1. What is meant by the risk neutral measure?

This is how I understand the risk-neutral measure (commonly denoted by $\mathbb{Q}$): It is the probability measure under which the current value of all financial assets at a time, say $t$, are equal to the expected future payoff of the asset discounted at the risk-free rate, $r$. It's used heavily in the the prices of financial derivatives because of the Fundamental Theorem of Asset Pricing (see: Wikipedia).

This theorem implies that in a complete market (i.e., a market that allows the hedging of the risk inherent in any investment strategy), a financial derivative's price is the discounted expected value of the future payoff under $\mathbb{Q}$.

It's well-known that in the case of a geometric Brownian motion model a unique risk-neutral measure exists. However, the introduction of jumps, as in Merton's 1976 paper, destroys this notion of completeness and so we no longer have a unique risk-neutral measure $\mathbb{Q}$.

Finally, the risk-neutral pricing formula of a European call at time $t$ with the parameters you mentioned is

$$C = C(t, S_t)=\mathbb{E}_{\mathbb{Q}}[e^{-rT}(S_t-K)^+|\mathcal{F}_t],$$

where for now just read $\mathcal{F}_t$ as the all the information known at time $t$.

2. What's the price of European call in Merton's model?

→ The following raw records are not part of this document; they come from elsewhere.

(* ===== verification/Observer.v ===== *)
(** * When a session is observed ([runtime/observe.rs])

    The policy and the scheduler of the observation task.  Durations and instants are milliseconds; the clock
    is an argument. *)

From S2P Require Import Prelude.

Definition DETAIL_RUNNING_OBSERVE_INTERVAL : Z := 500.
Definition LIGHT_STATE_CHECK_INTERVAL : Z := 2000.
Definition IDLE_SUMMARY_INTERVAL : Z := 30000.
Definition NO_SUBSCRIPTION_INTERVAL : option Z := None.
Definition BATTERY_SLOWDOWN : Z := 2.
Definition ACTIVE_TASK_PRESSURE_THRESHOLD : Z := 3.
Definition PRESSURE_SLOWDOWN : Z := 2.
Definition MAX_SLOWDOWN : Z := 4.
Definition OBSERVE_TICK : Z := 200.

Module SessionObserveState.
Record t := mk {
  has_detail_subscription : bool;
  has_list_subscription : bool;
  turn_active : bool;
}.
End SessionObserveState.

Module ObservePressure.
Record t := mk {
  battery_powered : bool;
  active_tasks : Z;
}.
End ObservePressure.

(** [u32::saturating_mul]. *)
Definition saturating_mul (a b : Z) : Z := Z.min (a * b) u32_max.

Definition slowdown (pressure : ObservePressure.t) : Z :=
  let factor := 1 in
  let factor := if ObservePressure.battery_powered pressure then saturating_mul factor BATTERY_SLOWDOWN else factor in
  let factor := if ACTIVE_TASK_PRESSURE_THRESHOLD <=? ObservePressure.active_tasks pressure then saturating_mul factor PRESSURE_SLOWDOWN else factor in
  Z.min factor MAX_SLOWDOWN.

Definition next_interval (state : SessionObserveState.t) (pressure : ObservePressure.t) : option Z :=
  let slowed base := Some (base * slowdown pressure) in
  if SessionObserveState.turn_active state then
    if SessionObserveState.has_detail_subscription state then slowed DETAIL_RUNNING_OBSERVE_INTERVAL
    else slowed LIGHT_STATE_CHECK_INTERVAL
  else if SessionObserveState.has_list_subscription state then slowed IDLE_SUMMARY_INTERVAL
  else NO_SUBSCRIPTION_INTERVAL.

(** ** The scheduler

    [None]: the policy is off, the session is kept but no longer due. *)
Module ObserveScheduler.
Record t := mk {
  due : gmap string (option Z);
}.

Definition new : t := mk ∅.

Definition register (now : Z) (native_session_id : string) (s : t) : t := mk (<[native_session_id := Some now]> (due s)).

Definition known (native_session_id : string) (s : t) : bool := bool_decide (is_Some (due s !! native_session_id)).

Definition is_due (now : Z) (deadline : option Z) : bool :=
  match deadline with Some at_ => at_ <=? now | None => false end.

Definition reschedule (state_of : string -> option SessionObserveState.t) (pressure : ObservePressure.t) (now : Z) (session : string)
    (deadline : option Z) : option Z :=
  if is_due now deadline
  then (fun interval => now + interval) <$> (state_of session ≫= fun s => next_interval s pressure)
  else deadline.

Definition take_due (state_of : string -> option SessionObserveState.t) (pressure : ObservePressure.t) (now : Z) (s : t) : list string * t :=
  (omap (fun '(session, deadline) => if is_due now deadline then Some session else None) (map_to_list (due s)),
   mk (map_imap (fun session deadline => Some (reschedule state_of pressure now session deadline)) (due s))).
End ObserveScheduler.

(** One round of the observation task: unknown sessions are registered, then the due ones are taken. *)
Definition observer_round (known_session_ids : list string) (state_of : string -> option SessionObserveState.t) (pressure : ObservePressure.t)
    (now : Z) (s : ObserveScheduler.t) : list string * ObserveScheduler.t :=
  let s := foldl (fun s session => if ObserveScheduler.known session s then s else ObserveScheduler.register now session s) s known_session_ids in
  ObserveScheduler.take_due state_of pressure now s.

(** ** What the policy promises *)

Lemma slowdown_range (pressure : ObservePressure.t) : slowdown pressure ∈ [1; 2; 4].
Proof. unfold slowdown. destruct (ObservePressure.battery_powered pressure), (_ <=? _); vm_compute; set_solver. Qed.

(** The interval of the observation.  A session with an active turn is observed after half a second when its
    details are subscribed and after two seconds otherwise, an idle one after thirty seconds when the list is
    subscribed and else not at all; battery and load make the interval at most four times as long. *)
Theorem interval_policy (state : SessionObserveState.t) (pressure : ObservePressure.t) :
  match next_interval state pressure with
  | None => SessionObserveState.turn_active state = false /\ SessionObserveState.has_list_subscription state = false
  | Some interval =>
      exists base, base <= interval <= 4 * base /\ (interval = base <-> slowdown pressure = 1) /\
        base = if SessionObserveState.turn_active state
               then if SessionObserveState.has_detail_subscription state then 500 else 2000
               else 30000
  end.
Proof.
  assert (K : 1 <= slowdown pressure <= 4).
  { pose proof (slowdown_range pressure) as K. rewrite !elem_of_cons in K. destruct K as [->|[->|[->|K]]]; [lia..|by apply elem_of_nil in K]. }
  unfold next_interval. destruct (SessionObserveState.turn_active state); [destruct (SessionObserveState.has_detail_subscription state)|
    destruct (SessionObserveState.has_list_subscription state)]; [..|done]; eexists; (split; [|split; [|reflexivity]]);
    unfold DETAIL_RUNNING_OBSERVE_INTERVAL, LIGHT_STATE_CHECK_INTERVAL, IDLE_SUMMARY_INTERVAL; lia.
Qed.

Section Scheduler.
Import ObserveScheduler.

(** Exactly the sessions whose time has come are taken, and each is planned anew. *)
Lemma take_due_spec (state_of : string -> option SessionObserveState.t) (pressure : ObservePressure.t) (now : Z) (s : ObserveScheduler.t)
    (session : string) :
  (session ∈ (take_due state_of pressure now s).1 <-> exists at_, due s !! session = Some (Some at_) /\ at_ <= now) /\
  due (take_due state_of pressure now s).2 !! session = reschedule state_of pressure now session <$> due s !! session.
Proof.
  unfold take_due. simpl. split.
  - rewrite list_elem_of_omap. split.
    + intros ([k d] & I%elem_of_map_to_list & E). destruct d as [at_|]; [|done]. simpl in E. destruct (Z.leb_spec at_ now); [|done].
      injection E as <-. eauto.
    + intros (at_ & L & Hn). exists (session, Some at_). split; [by apply elem_of_map_to_list|]. simpl. by rewrite (proj2 (Z.leb_le _ _) Hn).
  - rewrite map_lookup_imap. by destruct (due s !! session).
Qed.

Lemma register_known (now : Z) (ids : list string) (s : ObserveScheduler.t) (session : string) (d : option Z) :
  due s !! session = Some d ->
  due (foldl (fun s session => if known session s then s else register now session s) s ids) !! session = Some d.
Proof.
  revert s. induction ids as [|id ids IH]; intros s L; [done|]. simpl. apply IH. unfold known. case_bool_decide as K; [done|].
  simpl. rewrite lookup_insert_ne; [done|]. intros ->. apply K. by eexists.
Qed.

(** A session that was due once while its policy was off is never taken again, whatever it does. *)
Lemma parked_forever (rounds : list (list string * (string -> option SessionObserveState.t) * ObservePressure.t * Z)) (s : ObserveScheduler.t)
    (session : string) :
  due s !! session = Some None ->
  foldl (fun '(taken, s) '(ids, state_of, pressure, now) =>
    let '(t, s) := observer_round ids state_of pressure now s in (taken || bool_decide (session ∈ t), s)) (false, s) rounds =
  (false, (foldl (fun '(taken, s) '(ids, state_of, pressure, now) =>
    let '(t, s) := observer_round ids state_of pressure now s in (taken || bool_decide (session ∈ t), s)) (false, s) rounds).2).
Proof.
  revert s. induction rounds as [|[[[ids state_of] pressure] now] rounds IH]; intros s L; [done|]. cbn [foldl]. unfold observer_round.
  set (s1 := foldl _ s ids). assert (L1 : due s1 !! session = Some None) by (by apply register_known).
  destruct (take_due_spec state_of pressure now s1 session) as [I D]. destruct (take_due state_of pressure now s1) as [t s2] eqn:T. cbn [fst snd orb] in *.
  rewrite bool_decide_eq_false_2; [|intros (at_ & E & _)%I; congruence]. apply IH. by rewrite D, L1.
Qed.

(** This happens to a session that is idle without list subscription when it is first observed. *)
Lemma idle_session_parked (pressure : ObservePressure.t) (now : Z) (session : string) (state : SessionObserveState.t) :
  SessionObserveState.turn_active state = false -> SessionObserveState.has_list_subscription state = false ->
  due (observer_round [session] (fun _ => Some state) pressure now new).2 !! session = Some None.
Proof.
  intros E1 E2. unfold observer_round. cbn [foldl]. unfold known. rewrite bool_decide_eq_false_2; [|intros [? [=]]]. destruct (take_due_spec (fun _ => Some state) pressure now (register now session new) session) as [_ D].
  rewrite D. cbn [due register]. rewrite lookup_insert_eq. simpl. unfold reschedule, is_due. rewrite Z.leb_refl. cbn [fmap option_fmap option_map mbind option_bind]. unfold next_interval. by rewrite E1, E2.
Qed.
End Scheduler.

A closed-form solution for European options under Merton's jump-diffusion model exists. Let $C_{BS}$ denote the price of your European call under the Black-Scholes model. You'd like $C_{JD}$, its value under Merton's jump-diffusion model, where your jump size follows a log-normal distribution with average jump size $m$ and jump size volatility $\nu$. The formula for $C_{JD}$ can be written as:

$$C_{JD}(S, K, \sigma, r, T, \lambda, m, \nu)=\sum_{k=0}^{\infty}\frac{\exp{(-m\lambda T)(m\lambda T)^k}}{k!}C_{BS}(S, K, \sigma_k, r_k, T),$$

where $\sigma_k = \sqrt{\sigma^2 + k\nu^2/T}$ and $r_k = r - \lambda(m-1)+k\log(m)/T$.

Each term in the infinite series corresponds to every possible jump frequency scenario.

3. How do we simulate Merton's jump-diffusion model on a computer?

This is possibly the broadest question of them all and (correct me users if I'm wrong) depends on a variety of factors. In my opinion, the simplest way to do so is follows (I won't go into much detail here):

i. Get the Euler discretisation of the Merton jump-diffusion model;

ii. Get your parameters (a major topic in its own right);

iii. Generate three sets of independent random numbers corresponding to the three random variables in your discretisation scheme;

iv. Get the values for the simulated stock path using these;

iv. Use Monte Carlo integration to get the price of your call option.

I hope this helps and excuse any mistakes I've made along the way.

Thanks, Vladimir

Extra: Here's a thesis and book which provide great introductions (and more) to this topic.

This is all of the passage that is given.